"La grandeur d'une nation se manifeste dans la manière dont les animaux y sont traités": c'est avec cette citation que le Président de la Chambre et ancien ministre de l'Agriculture, Fernand Etgen, a introduit lundi le débat public sur la pétition 1843, qui revendique que l'abattage du bétail luxembourgeois dans des abattoirs non certifiés UE, soit interdit.
Près de 5.000 personnes ont signé la pétition des "Jongbauere", qui demande donc que le Luxembourg ne signe plus de certificats d'exportation de bétail vivant vers des Etats tiers de l'Union européenne.
Les pétitionnaires plaident pour l’introduction d’un passeport interdisant l’exportation et l’abattage de l’animal dans un abattoir non certifié UE, afin de permettre une meilleure traçabilité du bétail.
La discussion s'est bien déroulée, selon le ministre de l'Agriculture, Romain Schneider, car l'association des "Jongbaueren", pour commencer, défend l'image de marque des agriculteurs.
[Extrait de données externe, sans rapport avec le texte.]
(** * Shallow embedding of the lexer in src/Lexer/src/Lexer.cpp

    The C++ [Lexer] object is a record holding the input text, the scan
    cursor [position] and the [keywords] map (an [unordered_map<string,
    TokenType>], modelled as a stdpp [gmap string TokenType]).  Every member
    function is written as explicit state passing over that record.

    Reading the braces of [tokenize] exactly as they stand in the source:
    - the [isDigit] branch closes its inner [if (number.find('.') ...)]
      only after the [push_back], so an [else { position++; }] belongs to
      that inner [if];
    - the [else if] chain for operators, delimiters and unknown characters
      continues the outer [if (isWhitespace(c))] chain;
    - [return tokens;] (line 201) is the last statement of the [while]
      body, so the loop body always returns; when the loop condition is
      false at entry, control reaches the end of a non-void function. *)

From Stdlib Require Import Ascii String ZArith Lia.
From stdpp Require Import base gmap strings list.

Open Scope string_scope.

(** ** Data model *)

(** [enum class TokenType] *)
Inductive TokenType :=
| Keyword
| Identifier
| Integer
| Float
| String_
| Operator
| Delimiter
| Unknown.

(** A value-initialised [TokenType] (what [operator[]] inserts on a miss)
    is the enumerator of value 0, i.e. [Keyword]. *)
Definition TokenType_default : TokenType := Keyword.

(** [struct Token] *)
Record Token := mkToken { type : TokenType; value : string }.

(** [class Lexer]: its three data members. *)
Record Lexer := mkLexer {
  input : string;
  position : nat;
  keywords : gmap string TokenType
}.

Definition set_position (lx : Lexer) (p : nat) : Lexer :=
  mkLexer (input lx) p (keywords lx).

Definition set_keywords (lx : Lexer) (m : gmap string TokenType) : Lexer :=
  mkLexer (input lx) (position lx) m.

(** ** C++ library operations used by the lexer *)

(** [input[i]]: for [i = size()] the C++ string yields the terminator. *)
Definition char_at (s : string) (i : nat) : ascii :=
  match String.get i s with Some c => c | None => "000"%char end.

(** [char] is signed: its value as an [int] after promotion. *)
Definition char_value (c : ascii) : Z :=
  let n := Z.of_nat (nat_of_ascii c) in
  if (n <? 128)%Z then n else (n - 256)%Z.

(** A two-character literal such as ['//'] or [':3'] is an [int] whose
    value is implementation-defined; GCC and Clang give
    [256 * first + second]. *)
Definition multichar_value (a b : ascii) : Z :=
  (256 * Z.of_nat (nat_of_ascii a) + Z.of_nat (nat_of_ascii b))%Z.

(** [c == 'x'] after integral promotion. *)
Definition char_eq (c d : ascii) : bool := (char_value c =? char_value d)%Z.

Definition char_eq_multi (c a b : ascii) : bool :=
  (char_value c =? multichar_value a b)%Z.

(** [keywords.find(k) != keywords.end()] *)
Definition map_found (m : gmap string TokenType) (k : string) : bool :=
  match m !! k with Some _ => true | None => false end.

(** [keywords[k]]: on a miss, a value-initialised entry is inserted. *)
Definition map_subscript (m : gmap string TokenType) (k : string)
  : gmap string TokenType * TokenType :=
  match m !! k with
  | Some v => (m, v)
  | None => (<[k := TokenType_default]> m, TokenType_default)
  end.

(** [s.find('.') != string::npos] *)
Fixpoint string_has (c : ascii) (s : string) : bool :=
  match s with
  | EmptyString => false
  | String d s' => if Ascii.eqb c d then true else string_has c s'
  end.

(** ** [initKeywords] and the constructor *)

Definition initKeywords (m : gmap string TokenType) : gmap string TokenType :=
  <["void" := Keyword]> (<["return" := Keyword]> (<["continue" := Keyword]>
  (<["break" := Keyword]> (<["default" := Keyword]> (<["case" := Keyword]>
  (<["switch" := Keyword]> (<["for" := Keyword]> (<["while" := Keyword]>
  (<["else" := Keyword]> (<["if" := Keyword]> (<["string" := Keyword]>
  (<["float" := Keyword]> (<["int" := Keyword]> m))))))))))))).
Ils en auraient assez d'être toujours présentés comme conduisant de gros pulvérisateurs dans les champs.
En matière d'interdiction du glyphosate, le Luxembourg est précurseur, mais en ce qui concerne l'interdiction de l'exportation et de l'abattage extra muros, cela ne se fera pas du jour au lendemain,
Luc Emering, le président des "Jongbaueren", est satisfait du résultat du débat. Si l'objectif est encore loin, il y a plusieurs ouvertures, surtout, la première étape en direction d'un passeport national serait la preuve que nous sommes sur la bonne voie.
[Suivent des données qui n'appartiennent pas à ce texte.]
(** * Gumloop MCP server: a shallow embedding of [src/index.ts]

    The adapter validates the arguments of a tool call with a zod schema,
    forwards the validated arguments in one HTTP request and wraps the
    outcome as a tool result.  The development follows the source file
    top to bottom: JavaScript values and the platform functions the source
    calls, the zod combinators the schemas are built from, the nine
    schemas, the [GumloopAPI] class, the tool registry, the call handler
    and [main]. *)

From Stdlib Require Import String Ascii List ZArith Bool Lia.
From Stdlib Require Import DecimalString DecimalZ DecimalPos DecimalN.
Import ListNotations.

Local Open Scope list_scope.
Local Open Scope string_scope.

Set Warnings "-register-all".

(** ** JavaScript values *)

Module JS.

(** *** Numbers *)

(** Decimal digits and texts made of them. *)
Definition is_digit (c : ascii) : bool :=
  Nat.leb 48 (nat_of_ascii c) && Nat.leb (nat_of_ascii c) 57.

Fixpoint all_digits (s : string) : bool :=
  match s with
  | EmptyString => true
  | String c r => is_digit c && all_digits r
  end.

(** [n] occurrences of the digit zero. *)
Fixpoint zeros (n : nat) : string :=
  match n with
  | O => ""
  | S n' => String "0" (zeros n')
  end.

(** The first [n] characters of a text, and what follows them. *)
Fixpoint string_take (n : nat) (s : string) : string :=
  match n, s with
  | S n', String c r => String c (string_take n' r)
  | _, _ => ""
  end.

Fixpoint string_drop (n : nat) (s : string) : string :=
  match n, s with
  | S n', String _ r => string_drop n' r
  | _, _ => s
  end.

(** The zeros a digit string begins with, and the string without the
    zeros it ends with. *)
Fixpoint leading_zeros (s : string) : nat :=
  match s with
  | String c r => if Ascii.eqb c "0" then S (leading_zeros r) else O
  | EmptyString => O
  end.

Fixpoint strip_trailing_zeros (s : string) : string :=
  match s with
  | EmptyString => ""
  | String c r =>
      match strip_trailing_zeros r with
      | EmptyString => if Ascii.eqb c "0" then "" else String c ""
      | r' => String c r'
      end
  end.

(** A number, as [Number::toString] identifies it: zero, or a sign, the
    decimal digits of the integer [s] and the exponent [n] such that the
    value is [s * 10^(n - k)], [k] being the number of digits, or an
    infinity. The numbers of JavaScript are the decimals that are the
    shortest form of a double ([is_number], below) and the infinities.
    The two zeros, which the adapter cannot tell apart (both are falsy
    and print as [0]), are one value; [NaN], which no JSON text decodes
    to, is left out. *)
Inductive Number : Type :=
| Zero
| Finite (negative : bool) (digits : string) (n : Z)
| Infinity (negative : bool).

Definition starts_nonzero (s : string) : bool :=
  match s with
  | String c _ => negb (Ascii.eqb c "0")
  | EmptyString => false
  end.

Fixpoint ends_nonzero (s : string) : bool :=
  match s with
  | EmptyString => false
  | String c EmptyString => negb (Ascii.eqb c "0")
  | String _ r => ends_nonzero r
  end.

(** Digits without a zero at either end. *)
Definition shortest_form (x : Number) : bool :=
  match x with
  | Zero => true
  | Finite _ digits _ =>
      all_digits digits && starts_nonzero digits && ends_nonzero digits
  | Infinity _ => false
  end.

(** The decimal [0.ds * 10^n] for a digit string [ds], without the zeros
    at either end. *)
Definition normal (negative : bool) (ds : string) (n : Z) : Number :=
  let z := leading_zeros ds in
  match strip_trailing_zeros (string_drop z ds) with
  | EmptyString => Zero
  | digits => Finite negative digits (n - Z.of_nat z)
  end.

(** The integer a digit string denotes, and the digits of an integer. *)
Fixpoint digits_Z_from (acc : Z) (s : string) : Z :=
  match s with
  | EmptyString => acc
  | String c r => digits_Z_from (10 * acc + Z.of_nat (nat_of_ascii c - 48)) r
  end.

Definition digits_Z (s : string) : Z := digits_Z_from 0 s.

Definition Z_digits (z : Z) : string :=
  NilZero.string_of_uint (N.to_uint (Z.to_N z)).

(** A double: the mantissa [m] and the exponent [e] of the value
    [m * 2^e], with [2^52 <= m < 2^53] and [-1074 <= e <= 971], or
    [m < 2^52] and [e = -1074]. *)
Definition double : Type := (Z * Z)%type.

(** Round to nearest, ties to even: the double nearest to [a / b] for
    positive [a] and [b], [None] when it is beyond the largest double. *)
Definition nearest_double (a b : Z) : option double :=
  let l := (Z.log2 a - Z.log2 b)%Z in
  let e1 :=
    if Z.leb (b * 2 ^ Z.max l 0) (a * 2 ^ Z.max (- l) 0)
    then (l - 52)%Z else (l - 53)%Z in
  let e := Z.max e1 (-1074) in
  let num := (a * 2 ^ Z.max (- e) 0)%Z in
  let den := (b * 2 ^ Z.max e 0)%Z in
  let m0 := (num / den)%Z in
  let r := (num mod den)%Z in
  let m :=
    if Z.ltb den (2 * r) then (m0 + 1)%Z
    else if Z.eqb (2 * r) den then (if Z.even m0 then m0 else m0 + 1)%Z
    else m0 in
  let me := if Z.eqb m (2 ^ 53) then ((2 ^ 52)%Z, (e + 1)%Z) else (m, e) in
  if Z.ltb 971 (snd me) then None else Some me.

(** The double a decimal rounds to, sign apart. *)
Definition double_of (x : Number) : option double :=
  match x with
  | Zero => Some (0, -1074)%Z
  | Infinity _ => None
  | Finite _ ds n =>
      let s := digits_Z ds in
      let q := (n - Z.of_nat (String.length ds))%Z in
      if Z.eqb s 0 then Some (0, -1074)%Z
      else nearest_double (s * 10 ^ Z.max q 0) (10 ^ Z.max (- q) 0)
  end.

(** For [0 < a < b], the [n] with [10^(n-1) <= a / b < 10^n]. *)
Fixpoint small_exponent (fuel : nat) (a b : Z) : Z :=
  match fuel with
  | O => 0%Z
  | S f =>
      if Z.leb b (a * 10) then 0%Z
      else (small_exponent f (a * 10) b - 1)%Z
  end.

(** The [n] with [10^(n-1) <= a / b < 10^n]. *)
Definition decimal_exponent (a b : Z) : Z :=
  if Z.leb b a then Z.of_nat (String.length (Z_digits (a / b)))
  else small_exponent 400 a b.

(** The decimals of [k] digits next to the double [t], the closer one
    first (the even one on a tie). *)
Definition candidates (t : double) (k : Z) : list Number :=
  let m := fst t in
  let e := snd t in
  let a := (m * 2 ^ Z.max e 0)%Z in
  let b := (2 ^ Z.max (- e) 0)%Z in
  let n := decimal_exponent a b in
  let p := (n - k)%Z in
  let num := (a * 10 ^ Z.max (- p) 0)%Z in
  let den := (b * 10 ^ Z.max p 0)%Z in
  let lo := (num / den)%Z in
  let r := (num mod den)%Z in
  let decimal (s : Z) :=
    let ds := Z_digits s in
    normal false ds (p + Z.of_nat (String.length ds)) in
  if Z.ltb (2 * r) den then [decimal lo; decimal (lo + 1)%Z]
  else if Z.ltb den (2 * r) then [decimal (lo + 1)%Z; decimal lo]
  else if Z.even lo then [decimal lo; decimal (lo + 1)%Z]
  else [decimal (lo + 1)%Z; decimal lo].

(** Equality of doubles. *)
Definition double_eqb (a b : option double) : bool :=
  match a, b with
  | Some (m, e), Some (m', e') => Z.eqb m m' && Z.eqb e e'
  | None, None => true
  | _, _ => false
  end.

(** The decimal with the fewest digits that rounds to the double [t]:
    the [n], [k] and [s] of [Number::toString]. *)
Definition shortest (t : double) : option Number :=
  find (fun c => double_eqb (double_of c) (Some t))
       (flat_map (candidates t)
          [1; 2; 3; 4; 5; 6; 7; 8; 9; 10; 11; 12; 13; 14; 15; 16; 17]%Z).

(** A number with the given sign. *)
Definition with_sign (negative : bool) (x : Number) : Number :=
  match x with
  | Finite _ ds n => Finite negative ds n
  | Infinity _ => Infinity negative
  | Zero => Zero
  end.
Quand ils vendent une bête, les agriculteurs ne savent pas où elle va ensuite, selon Kiki Hahn, qui est éleveur. Si un passeport national pour le bétail est introduit, les agriculteurs devront veiller à qu'il n'y ait pas de "société à deux classes d'exportation de bétail"! Il ne faudrait pas qu'u éleveur puisse cocher n'importe quoi sur ce passeport, exportation extra-UE ou pas.
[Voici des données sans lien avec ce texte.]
(** * AgenticSqlAgent backend: a shallow embedding and its properties

    The development follows the four source files of [backend/]:
    - [database.py]: [init_database] (schema creation and seeding) and
      [get_database_path] (URL to file path);
    - [agent.py]: [create_sql_agent_executor] (the agent factory, over the
      LangChain entry points it calls) and [query_database] (the try/except
      around [agent.invoke]);
    - [main.py]: [startup_event], [health], [debug_env] and [execute_query]
      (the POST /query handler);
    - [config.py]: the settings and their defaults.

    Python values are modelled as the interpreter has them: a [str] is a
    sequence of Unicode code points, a [float] is an IEEE 754 binary64 number
    (the Standard Library's [spec_float] with [prec = 53], [emax = 1024]), an
    [int] is a [Z].  Exceptions are explicit results, the random module is a
    state monad over an entropy tape, and the SQLite file is a record of
    tables. *)

From Stdlib Require Import ZArith NArith PArith List String Ascii Bool Lia FinFun.
From Stdlib Require Import Floats.SpecFloat.
Import ListNotations.
Open Scope Z_scope.

(** ** Python strings and exceptions *)

Module Py.

(** A [str] is a sequence of code points. *)
Definition str := list N.

(** A literal of the source, character by character. *)
Definition lit (s : string) : str := map N_of_ascii (list_ascii_of_string s).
Les jeunes agriculteurs souhaitent s'occuper des suites de la pétition jusqu'en septembre. Les députés se sont montrés intéressés pendant l'audition, à l'exception des verts, qui leur ont semblé un peu moins pointus sur le sujet.
Après ce débat, il manque peut-être encore quelque-chose aux signataires de la pétition surtout ceux qui attendent impatiemment un veto sur le transport d'animaux.
Le ministre Romain Schneider l'a évoqué et ne semble pas s'opposer aux pétitionnaires. Concernant l'abattage des animaux luxembourgeois dans les pays tiers, les chiffres sont bas.
En 2019, environ 200 animaux ont été transportés hors de l'Union européenne et abattus là-bas, mais seulement 20 en 2020. A cette date, aucune autorisation pour une exportation en vue d'abattage n'a été accordée par les autorités cette année.
Certains sont éventuellement frustrés par ce débat public. Mais le Luxembourg, avec l'Allemagne et les Pays-Bas, ont demandé à la Commission européenne de régler cette affaire. Nous avons demandé que de nouvelles lois européennes interdisent le transport d'animaux vivants dans des pays tiers! Et il ne faut pas oublier la responsabilité de l'agriculteur et de tous ceux qui ont apposé leur nom au bas de cette pétition pour le respect des animaux.